Exploiting Structure and Input-Output Properties in Networked Dynamical Systems
Large coupled networks of individual entities arise in multiple contexts in nature and engineered systems to produce rich dynamics and achieve complex behaviors. As the state-space dimension increases, the certification of stability and performance properties of these nonlinear dynamical systems becomes an intractable problem. In this thesis we develop decomposition methods that break up such convoluted systems into components of smaller dynamics whose behavior is dependent on the state of the neighboring components. These methods explore useful input-output properties of the subsystems in conjunction with the topology of their interconnections, providing results that scale well to large-scale networks.
We begin by developing a mathematical approach to analyze spatial pattern formation in developmental biology that combines graph-theoretical and dynamical systems methods to systematically predict the emergence of patterns. This approach models the contact between cells by a graph and exploits its symmetries to create partitions of cells into classes of equal fate. Using monotone systems theory, we derive verifiable conditions that determine whether patterns consistent with such partitions exist and are stable. Then, we propose an engineered synthetic circuit that mimics contact inhibition by using diffusible molecules to spontaneously generate sharply contrasting patterns. Using a compartmental model, we determine a condition that serves as a parameter tuning guide for patterning.

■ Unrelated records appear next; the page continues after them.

(* ===== verification/PeerScore.v ===== *)
(** Peer scores (src/internal/network/peerscore.go): weights of successes and
    failures that decay with time, a moving average of latencies, and the choice
    of the best peers.

    Scores are binary64 ([Floats]).  The clock is the sequence of its readings;
    [math.Exp], whose last bits differ between architectures, and [sort.Slice],
    which leaves the order of equal elements open, are classes with their
    documented behaviour as laws.  A platform that fuses multiplication and
    addition is not modelled. *)
From stdpp Require Import sorting.
From Stdlib Require Import SpecFloat.
From S2P Require Import Prelude Middleware Floats.
#[local] Open Scope Z_scope.

(** ** The standard library *)
Class MathExp := { math_Exp : float64 -> float64 }.

(** The exponential of a number that is not positive is at most one. *)
Class MathExpLaws `{MathExp} := {
  math_Exp_ok x : is_fin x = true -> fval x <= 0 ->
    is_fin (math_Exp x) = true /\ fsign (math_Exp x) = false /\ fmag (math_Exp x) <= 2 ^ unit_exp;
}.

Class SortSlice := { sort_Slice : forall A, (A -> A -> bool) -> list A -> list A }.
Arguments sort_Slice {_ A}.

(** A permutation, sorted if [less] is a strict weak order of the elements. *)
Class SortSliceLaws `{SortSlice} := {
  sort_Slice_perm A less (l : list A) : sort_Slice less l ≡ₚ l;
  sort_Slice_sorted A less (l : list A) :
    (forall x y, x ∈ l -> y ∈ l -> less x y = true -> less y x = false) ->
    (forall x y z, x ∈ l -> y ∈ l -> z ∈ l -> less x z = true -> less x y = true \/ less y z = true) ->
    StronglySorted (fun x y => less y x = false) (sort_Slice less l);
}.

(** [d.Seconds()]. *)
Definition Seconds (d : duration) : float64 :=
  f_add (f_of_Z (Z.quot d Second)) (f_div (f_of_Z (Z.rem d Second)) (f_of_Z 1000000000)).

(** ** Scores *)
Definition decayHalfLife : duration := 5 * Minute.
Definition latencyPenaltyWeight : float64 := f_const 1 10.
Definition latencyEMAAlpha : float64 := f_const 3 10.
Definition one_minus_alpha : float64 := f_const 7 10.      (* the constant [1-latencyEMAAlpha] *)

Record Score := {
  WeightedSuccess : float64;
  WeightedFailure : float64;
  AvgLatency : duration;
  LastUpdated : time;
}.

(** The clock: its readings, and how many have been taken. *)
Record PeerScorer := { scores : gmap peer_ID Score; clock : nat -> time; ticks : nat }.

Definition NewPeerScorerWithClock (c : nat -> time) : PeerScorer :=
  {| scores := ∅; clock := c; ticks := 0 |}.

Definition Now (ps : PeerScorer) : time * PeerScorer :=
  (clock ps (ticks ps), {| scores := scores ps; clock := clock ps; ticks := S (ticks ps) |}).

Definition set_score (ps : PeerScorer) (id : peer_ID) (s : Score) : PeerScorer :=
  {| scores := <[id := s]> (scores ps); clock := clock ps; ticks := ticks ps |}.

Definition computeScore (s : Score) : float64 :=
  let score := f_sub (WeightedSuccess s) (WeightedFailure s) in
  if 0 <? AvgLatency s then f_sub score (f_mul (Seconds (AvgLatency s)) latencyPenaltyWeight) else score.

Section scorer.
Context `{MathExp}.
Implicit Type ps : PeerScorer.

Definition decayFactor (elapsed : duration) : float64 :=
  math_Exp (f_div (SFopp (Seconds elapsed)) (Seconds decayHalfLife)).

We next focus on exploring the symmetric topology of the interconnection to provide efficient certification of performance properties of large networks. Performance certification can be cast as a distributed optimization problem for which the existence of a solution is equivalent to the existence of a solution with repeated variables. We demonstrate that fast certification of stability and performance is possible by searching over solutions in a reduced order domain.
Finally, motivated by the stochastic behavior of biological networks, we provide stochastic stability results for systems modeled by stochastic differential equations. We use stochastic passivity properties of the subsystems and a diagonal stability condition of the interconnection matrix together with the passivity gains to guarantee stochastic stability and noise-to-state stability.